Hang the ceiling the way it is if you are putting the wall board up right away, it will support the ends. If not you can run a piece of the same material you made your strapping from, on top of your straps and nail a block in each space.


----------



## Argee (Sep 17, 2003)

I'm not sure I understand why you put up firring strips (strapping). My guess is the trusses are 24"OC and the builder omitted putting in a nailer on the gable ends...that's odd too because he knew you were going to put a ceiling in it.

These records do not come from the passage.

(* ===== verification/Hasher.v ===== *)
(** * The buffering shared by the hash classes

    The words of src/src/crypto (32- and 64-bit arithmetic, big-endian access of crypto/common.h) and
    the state {s, buf, bytes} of CSHA1, CSHA256, CSHA512 and CRIPEMD160 with their [Write]: a block
    that fills up is transformed, full blocks are transformed from the source, the rest is kept.  The
    file is parametrised by the block size and the compression function; [Absorbs] is the invariant
    that relates the state to the message written so far, [Write_absorbs] shows [Write] keeps it, and
    [finish_absorbs] that padding and length leave the state of the padded message. *)

From S2P Require Import Prelude.

(** ** Words *)

Definition add32 (x y : Z) : Z := u32 (x + y).
Definition shl32 (x n : Z) : Z := u32 (Z.shiftl x n).
Definition not32 (x : Z) : Z := Z.lxor x 0xffffffff.
Definition add64 (x y : Z) : Z := u64 (x + y).
Definition shl64 (x n : Z) : Z := u64 (Z.shiftl x n).

Declare Scope word_scope.
Delimit Scope word_scope with word.
Notation "x ⊞ y" := (add32 x y) (at level 50, left associativity) : word_scope.
Notation "x ⟕ n" := (shl32 x n) (at level 42, left associativity) : word_scope.
Notation "x ⊞⊞ y" := (add64 x y) (at level 50, left associativity) : word_scope.
Notation "x ⟕⟕ n" := (shl64 x n) (at level 42, left associativity) : word_scope.
Notation "x ⟖ n" := (Z.shiftr x n) (at level 42, left associativity) : word_scope.
Notation "x .& y" := (Z.land x y) (at level 43, left associativity) : word_scope.
Notation "x .^ y" := (Z.lxor x y) (at level 44, left associativity) : word_scope.
Notation "x .| y" := (Z.lor x y) (at level 45, left associativity) : word_scope.

(** An assignment to a word variable, kept as an application so that unfolding a sequence of them does
    not copy the assigned expressions. *)
Definition assign {A B : Type} (x : A) (k : A -> B) : B := k x.
Lemma assign_eq {A B : Type} (x : A) (k : A -> B) : assign x k = k x.
Proof. done. Qed.

Notation "'uint32' x := e 'in' k" := (assign e (fun x => k))
  (at level 10, x name, k at level 200) : word_scope.

Notation "'uint64' x := e 'in' k" := (assign e (fun x => k))
  (at level 10, x name, k at level 200, only parsing) : word_scope.

(** crypto/common.h *)
Definition ReadBE32 (ptr : list Z) : Z := le_val (rev (take 4 ptr)).
Definition ReadBE64 (ptr : list Z) : Z := le_val (rev (take 8 ptr)).
Definition WriteBE32 (x : Z) : list Z := rev (le_bytes 4 x).
Definition WriteBE64 (x : Z) : list Z := rev (le_bytes 8 x).

(** Sums of words: equal up to the order and grouping of the summands. *)
Ltac word_sum := unfold add32, add64, u32, u64; Z.to_euclidean_division_equations; lia.

Lemma add32_comm x y : add32 x y = add32 y x.
Proof. unfold add32. by rewrite Z.add_comm. Qed.

(** Bitwise identities. *)
Ltac word_bits :=
  apply Z.bits_inj'; intros ? ?;
  rewrite ?Z.lxor_spec, ?Z.land_spec, ?Z.lor_spec, ?Z.lnot_spec, ?Z.lxor_spec, ?Z.land_spec, ?Z.lor_spec,
    ?Z.lnot_spec by done;
  repeat match goal with |- context [Z.testbit ?x ?i] => destruct (Z.testbit x i) end; done.

(** ** The hash classes *)

(** [memcpy(dst + off, src, length src)]. *)
Definition memcpy (dst : list Z) (off : nat) (src : list Z) : list Z :=
  take off dst ++ src ++ drop (off + length src) dst.

Lemma length_memcpy dst off src :
  (off + length src <= length dst)%nat -> length (memcpy dst off src) = length dst.
Proof. intros H. unfold memcpy. rewrite !length_app, length_take, length_drop. lia. Qed.

Lemma take_memcpy dst off src :
  (off + length src <= length dst)%nat -> take (off + length src) (memcpy dst off src) = take off dst ++ src.
Proof.
  intros H. unfold memcpy. rewrite app_assoc. apply take_app_length'.
  rewrite length_app, length_take. lia.
Qed.

Record Hasher (St : Type) := mkHasher { hs : St; hbuf : list Z; hbytes : Z }.
Arguments mkHasher {St} hs hbuf hbytes.
Arguments hs {St} h.
Arguments hbuf {St} h.
Arguments hbytes {St} h.

Section hasher.
Context {St : Type}.
(** The block size, [Transform] on one block, the state [Initialize] sets. *)
Variables (B : nat) (Transform : St -> list Z -> St) (Initialize : St).

(** The constructor leaves [buf] with the content [junk]. *)
Definition Hasher_new (junk : list Z) : Hasher St := mkHasher Initialize junk 0.
Definition Hasher_Reset (h : Hasher St) : Hasher St := mkHasher Initialize (hbuf h) 0.

(** The first branch of [Write]: the hasher, [data] and [bufsize] after it. *)
Definition Write_fill (h : Hasher St) (data : list Z) : Hasher St * list Z * nat :=
  let bufsize := Z.to_nat (hbytes h mod Z.of_nat B) in
  if negb (bufsize =? 0)%nat && (B <=? bufsize + length data)%nat then
    let buf := memcpy (hbuf h) bufsize (take (B - bufsize) data) in
    (mkHasher (Transform (hs h) buf) buf (u64 (hbytes h + Z.of_nat (B - bufsize))),
     drop (B - bufsize) data, O)
  else (h, data, bufsize).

You should be good to go...definetly glue your ceiling up and then put up your drywall on your side walls push it tight to the ceiling...it will help support the ceiling.


----------



## CatDaddy (May 30, 2004)

You could always toenail the ends of the strapping into the wall's header. That or go with slip's idea. I wouldn't want to leave the ends unsupported long at all, unless you plan on sheetrocking the walls *immediately*.

-=A=-


----------



## guest (Sep 16, 2003)

*Re: sag*



> _Originally posted by slipshod _
> *If not you can run a piece of the same material you made your strapping from, on top of your straps and nail a block in each space. *



Thanks slip, what do you mean 'nail a block in each space'?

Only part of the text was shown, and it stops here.